Michael Glavassevich, on the Xerces list, pointed me to these. [2] is the one

that originally convinced him that keeping ID'ness is not only unnecessary, but

not desirable, but he says he's not so sure now...


[1] <http://marc.theaimsgroup.com/?t=109836916900003&r=1&w=2>http://marc.theaimsgroup.com/?t=109836916900003&r=1&w=2

[2] http://marc.theaimsgroup.com/?l=xerces-j-dev&m=109838807214629&w=2

To me, the end-user, it seems like if I call getElementById("dog") on a document that has an element with id="dog", it should give me that element. Period. If I've imported nodes that have resulted in an invalid document with duplicate ids, getElementById("dog") should return any one of the elements with that id. Since I'm the one that broke the document, I shouldn't get to expect one over the other. I'd also lean in favor of the importNode() failing if there were duplicate id's (something that'd be easy to do if you were copying the new nodes' ids into your map).

Keep in mind that the discussion here is XML-centric. Because there is no inherent "id" attribute in XML (people have proposed a standard "xml:id" attribute), there is no fallback like there is in the HTML DOM, where it can simply recurse the DOM for elements with the "id" attribute and see if they match the desired value. I like what Elliotte Rusty Harold had to say about it and agree that the ID'ness of attributes should be carried over. And it sounds like it's simply an issue with the cloneNode(). Which might make sense if the original implementors of cloneNode() decided that if they cloned ID'ness and someone cloned a node with an attribute of type "ID", then there's be duplicate ID's, creating an invalid DOM. However, there's lots of ways for a user to mess up a DOM and make it invalid. What's one more, especially when user's are likely to know what they are doing and avoid doing bad things.


But again, that's just my opinion as an end-user outside the DOM black box. I'm pretty sure that javascript DOM behaves the way I've described. But then javascript is out there in Anything Goes Land without DTDs to respect.

The javascipt DOM is HTML-centric and treats "id" attributes as of type "ID". You said it yourself. There's no "DTDs to respect". As such, it must make assumptions about what is an Id. They simply don't have to face the issues that Xerces (or any parser) has with XML. HTML is easy.

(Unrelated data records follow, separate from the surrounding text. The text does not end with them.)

(** [str.isspace] on one character (CPython's [_PyUnicode_IsWhitespace]). *)
Definition is_space (c : char) : bool :=
  ((9 <=? c) && (c <=? 13) || (28 <=? c) && (c <=? 32)
   || (c =? 133) || (c =? 160) || (c =? 5760)
   || (8192 <=? c) && (c <=? 8202)
   || (c =? 8232) || (c =? 8233) || (c =? 8239) || (c =? 8287)
   || (c =? 12288))%N.

(** Line boundaries of [str.splitlines] (CPython's [_PyUnicode_IsLinebreak]). *)
Definition is_linebreak (c : char) : bool :=
  ((10 <=? c) && (c <=? 13) || (28 <=? c) && (c <=? 30)
   || (c =? 133) || (c =? 8232) || (c =? 8233))%N.

(** [str.lower] on one character.  ASCII and Latin-1 letters are mapped as
    Python maps them; the case table of the code points above U+00FF is not
    reproduced and those characters are left as they are. *)
Definition lower_char (c : char) : char :=
  (if (65 <=? c) && (c <=? 90) then c + 32
   else if (192 <=? c) && (c <=? 222) && negb (c =? 215) then c + 32
   else c)%N.

Definition lower (s : str) : str := List.map lower_char s.

Fixpoint lstrip (s : str) : str :=
  match s with
  | c :: s' => if is_space c then lstrip s' else s
  | [] => []
  end.

Definition rstrip (s : str) : str := rev (lstrip (rev s)).

(** [s.strip()] *)
Definition strip (s : str) : str := rstrip (lstrip s).

Fixpoint startswith (s pre : str) {struct pre} : bool :=
  match pre, s with
  | [], _ => true
  | p :: pre', c :: s' => (p =? c)%N && startswith s' pre'
  | _ :: _, [] => false
  end.

(** [s.endswith(suf)] *)
Definition endswith (s suf : str) : bool := startswith (rev s) (rev suf).

(** [sep.join(parts)] *)
Fixpoint join (sep : str) (parts : list str) : str :=
  match parts with
  | [] => []
  | [p] => p
  | p :: rest => p ++ sep ++ join sep rest
  end.

(** [s.splitlines()]: [cur] is the line being read, in reverse. *)
Fixpoint splitlines_from (cur : str) (s : str) : list str :=
  match s with
  | [] => match cur with [] => [] | _ => [rev cur] end
  | c :: s' =>
      if is_linebreak c then
        match s' with
        | c' :: s'' =>
            if ((c =? 13) && (c' =? 10))%N
            then rev cur :: splitlines_from [] s''
            else rev cur :: splitlines_from [] s'
        | [] => [rev cur]
        end
      else splitlines_from (c :: cur) s'
  end.

Definition splitlines (s : str) : list str := splitlines_from [] s.

(** [s.split(sep, 1)] for a one-character separator: the text before the
    first separator and the text after it, or the whole text alone. *)
Fixpoint split_once (sep : char) (s : str) : list str :=
  match s with
  | [] => [[]]
  | c :: s' =>
      if (c =? sep)%N then [[]; s']
      else match split_once sep s' with
           | before :: more => (c :: before) :: more
           | [] => [[c]]
           end
  end.

(** [l[-n:]] for a positive [n]: the last [n] items, or all of them. *)
Definition last_items {A} (n : nat) (l : list A) : list A :=
  skipn (List.length l - n) l.

End PyStr.

Import PyStr.

(** ** Exceptions and results *)

Inductive exc : Type :=
| IndexError
| KeyError
| TypeError
| AttributeError
| ProviderError (code : N).

Inductive result (A : Type) : Type :=
| Returned (a : A)
| Raised (e : exc).

Arguments Returned {A} a.
Arguments Raised {A} e.

(** ** Verdict parsing of [_judge_topic] (source lines 90-94) *)

(** [lines[i].split(":", 1)[1].strip()] *)
Definition field_after_colon (line : str) : result str :=
  match nth_error (split_once 58%N line) 1 with
  | Some v => Returned (strip v)
  | None => Raised IndexError
  end.

Definition parse_verdict (raw : str) : result (bool * str * str) :=
  let lines := splitlines raw in
  let related :=
    match lines with
    | l0 :: _ => endswith (lower (strip l0)) (lit "yes")
    | [] => false
    end in
  match (match nth_error lines 1 with
         | Some l1 => field_after_colon l1
         | None => Returned (lit "None")
         end) with
  | Raised e => Raised e
  | Returned topic =>
      match (match nth_error lines 2 with
             | Some l2 => field_after_colon l2
             | None => Returned (lit "None")
             end) with
      | Raised e => Raised e
      | Returned ps => Returned (related, topic, ps)
      end
  end.

(** ** Data exchanged with the external services *)

Inductive role : Type := System | User | Assistant.
(** * CSV membership-activation uploader (src/components/Fileupload.tsx)

    A shallow embedding of the logic of [CsvFileUploader]: the zod schema
    [csvSchema], the [complete] callback handed to [Papa.parse], the
    per-row lookup [fetchActivationStatusForRow], the [Promise.all] join,
    and the two download handlers.

    Text is a Rocq [string]: a sequence of 8-bit code units, standing for
    the Latin-1 range of JavaScript's code units.

    The component is written against zod 3 (it reads [error.errors]);
    the library calls it makes are modelled after that release. *)

From Stdlib Require Import ZArith Ascii String List Bool Lia DecimalString
  DecimalNat.
From stdpp Require Import base option list strings gmap.

Local Open Scope string_scope.
Local Open Scope Z_scope.
Local Open Scope list_scope.

(** ** JavaScript primitives used by the component *)

Module Js.

(** [Array.prototype.join] on an array of strings. *)
Fixpoint join (sep : string) (l : list string) : string :=
  match l with
  | [] => EmptyString
  | [x] => x
  | x :: rest => x +:+ sep +:+ join sep rest
  end.

(** Template-literal rendering of an array index ([`${index + 1}`]):
    plain decimal digits. *)
Definition nat_toString (n : nat) : string :=
  NilZero.string_of_uint (Nat.to_uint n).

Which of these issues do you have control over and which do you have

to convince Xerces to implement?


#1 is a matter of the Xerces team implementing it properly. #2 is something I

have full control over in XMLC and will do this for the next releases (2.3beta3

and 2.2.14).

Yay! This pleases me very much. Thank you.

You never did address my question about how the Xerces and Lazydom element implementations don't use the W3C DOM interfaces. What's up with that? Were they off doing their own thing before the standard interfaces were made available?

You mean the HTML DOM interfaces, right? Keep in mind that I originally thought you were using plain old HTML documents, not XHTML documents. If you use the dom="xerces" or dom="lazydom" options for something with an XML format, then you will get the generic DOM, not the HTML DOM or the XHTML DOM. When you choose dom="xhtml", then you get the XHTML DOM, which implements the HTML interfaces (as well as its own XHTML interfaces).

Try using dom="xerces" along with documentFormat="html". You should end up with HTMLElementImpl as the DOM implementation, which, of course, implements the HTML DOM interfaces.